Analysis and Analyzers

Analysis包括以下过程(由Analyzer完成)：

对一段文本进行分词

对分词后的terms进行normalize

Analyzer具有以下功能：

Character filter: 对string进行过滤，例如将&转换为and

Tokenizer: 对string进行分词

Token filter: 对分词后的terms进行过滤，例如转换成小写字母，删除stop words

ES内置的几种Analyzers:
· Standard analyzer
· Simple analyzer
· Whitespace analyzer
· Language analyzer

其中，Language analyzer 可以针对很多语言进行分词，包括中文。

何时使用Analyzer

When we index a document, its full-text fields are analyzed into terms that are used to create the inverted index. However, when we search on a full-text field, we need to pass the query string through the same analysis process, to ensure that we are searching for terms in the same form as those that exist in the index.
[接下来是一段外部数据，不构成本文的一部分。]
(** With a capacity of zero or less the loop of [__delitem__] never stops
    popping: releasing an active key empties [_memory] and raises. *)
Lemma lru_delitem_nonpositive_capacity key v self :
  (LRUMemo._capacity self ≤ 0)%Z →
  LRUMemo._active self !! key = Some v →
  LRUMemo.__delitem__ key self =
  (Raise KeyError,
   {| LRUMemo._capacity := LRUMemo._capacity self;
      LRUMemo._active := delete key (LRUMemo._active self);
      LRUMemo._memory := [] |}).
Proof.
  intros Hcap Ha. unfold LRUMemo.__delitem__. rewrite Ha.
  assert (LRUMemo.evict (LRUMemo._capacity self) (LRUMemo._memory self)
          = (Raise KeyError, [])) as ->; [|done].
  induction (LRUMemo._memory self) as [|kv m IH].
  - rewrite evict_nil. by rewrite decide_True by lia.
  - rewrite evict_cons. by rewrite decide_True by lia.
Qed.
End lru_calls.

(** ** _FifoCache: the loop of [set] *)

Section fifo_facts.
Local Arguments OrderedDict.keys : simpl never.
Context {K : Type} `{EqDecision K} {V : Type}.
Implicit Types (self : _FifoCache.t K V) (c : list (K * V)) (key k : K) (v : V).

Lemma trim_cons size kv c :
  _FifoCache.trim size (kv :: c) =
  if decide (Z.of_nat (length (kv :: c)) > size)%Z
  then _FifoCache.trim size c else (Return (), kv :: c).
Proof. reflexivity. Qed.

Lemma trim_nil size :
  _FifoCache.trim (K:=K) (V:=V) size [] =
  if decide (0 > size)%Z then (Raise KeyError, []) else (Return (), []).
Proof. reflexivity. Qed.

Lemma trim_room size c :
  (Z.of_nat (length c) ≤ size)%Z → _FifoCache.trim size c = (Return (), c).
Proof.
  intros Hle. destruct c as [|kv c].
  - rewrite trim_nil. simpl in Hle. case_decide; [lia | done].
  - rewrite trim_cons. case_decide; [lia | done].
Qed.

Lemma trim_one_over size kv c :
  Z.of_nat (length c) = size → _FifoCache.trim size (kv :: c) = (Return (), c).
Proof.
  intros Hlen. rewrite trim_cons, decide_True by (simpl; lia).
  apply trim_room. lia.
Qed.

(** With a negative size the loop of [set] never stops popping. *)
Lemma trim_negative size c :
  (size < 0)%Z → _FifoCache.trim size c = (Raise KeyError, []).
Proof.
  intros Hneg. induction c as [|kv c IH].
  - rewrite trim_nil. by rewrite decide_True by lia.
  - rewrite trim_cons. by rewrite decide_True by lia.
Qed.

Lemma fifo_set_room key v self :
  (Z.of_nat (length (OrderedDict.setitem key v (_FifoCache.cache self)))
   ≤ _FifoCache.size self)%Z →
  _FifoCache.set_ key v self =
  (Return (),
   {| _FifoCache.size := _FifoCache.size self;
      _FifoCache.cache := OrderedDict.setitem key v (_FifoCache.cache self) |}).
Proof. intros Hle. unfold _FifoCache.set_. by rewrite trim_room. Qed.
Full-text queries, understand how each field is defined, and so they can do the right thing:

When you query a full-text field, the query will apply the same analyzer to the query string to produce the correct list of terms to search for.

When you query an exact-value field, the query will not analyze the query string, but instead search for the exact value that you have specified.

什么是 full-text field 与 exact-value field ?

简单使用Analyzer

下面，我们将使用Standard Analyzer来对一句话进行分词：

不指定任何index

curl -XGET 'localhost:9200/_analyze?analyzer=standard&pretty' -d 'hello 100, this is me!'
--> 返回如下结果
{
  "tokens" : [ {
    "token" : "hello",
    "start_offset" : 0,
    "end_offset" : 5,
    "type" : "<ALPHANUM>",
    "position" : 1
  }, {
    "token" : "100",
    "start_offset" : 6,
    "end_offset" : 9,
    "type" : "<NUM>",
    "position" : 2
  }, {
    "token" : "this",
    "start_offset" : 11,
    "end_offset" : 15,
    "type" : "<ALPHANUM>",
    "position" : 3
  }, {
    "token" : "is",
    "start_offset" : 16,
    "end_offset" : 18,
    "type" : "<ALPHANUM>",
    "position" : 4
  }, {
    "token" : "me",
    "start_offset" : 19,
    "end_offset" : 21,
    "type" : "<ALPHANUM>",
    "position" : 5
  } ]
}

2. 对HTML进行分词

curl -XGET 'localhost:9200/_analyze?tokenizer=keyword&token_filters=lowercase&char_filters=html_strip&pretty' -d 'this is a <b>test</b>'
--> 返回如下结果
{
  "tokens" : [ {
    "token" : "this is a test",
    "start_offset" : 0,
    "end_offset" : 21,
    "type" : "word",
    "position" : 1
  } ]
}

3. 指定一个特定的index进行分词

curl -XGET 'localhost:9200/test/_analyze?text=100+this+is+a+test+!'

当然，这要求test index存在，并且它含有analyzer（每个index都有一个默认的analyzer）。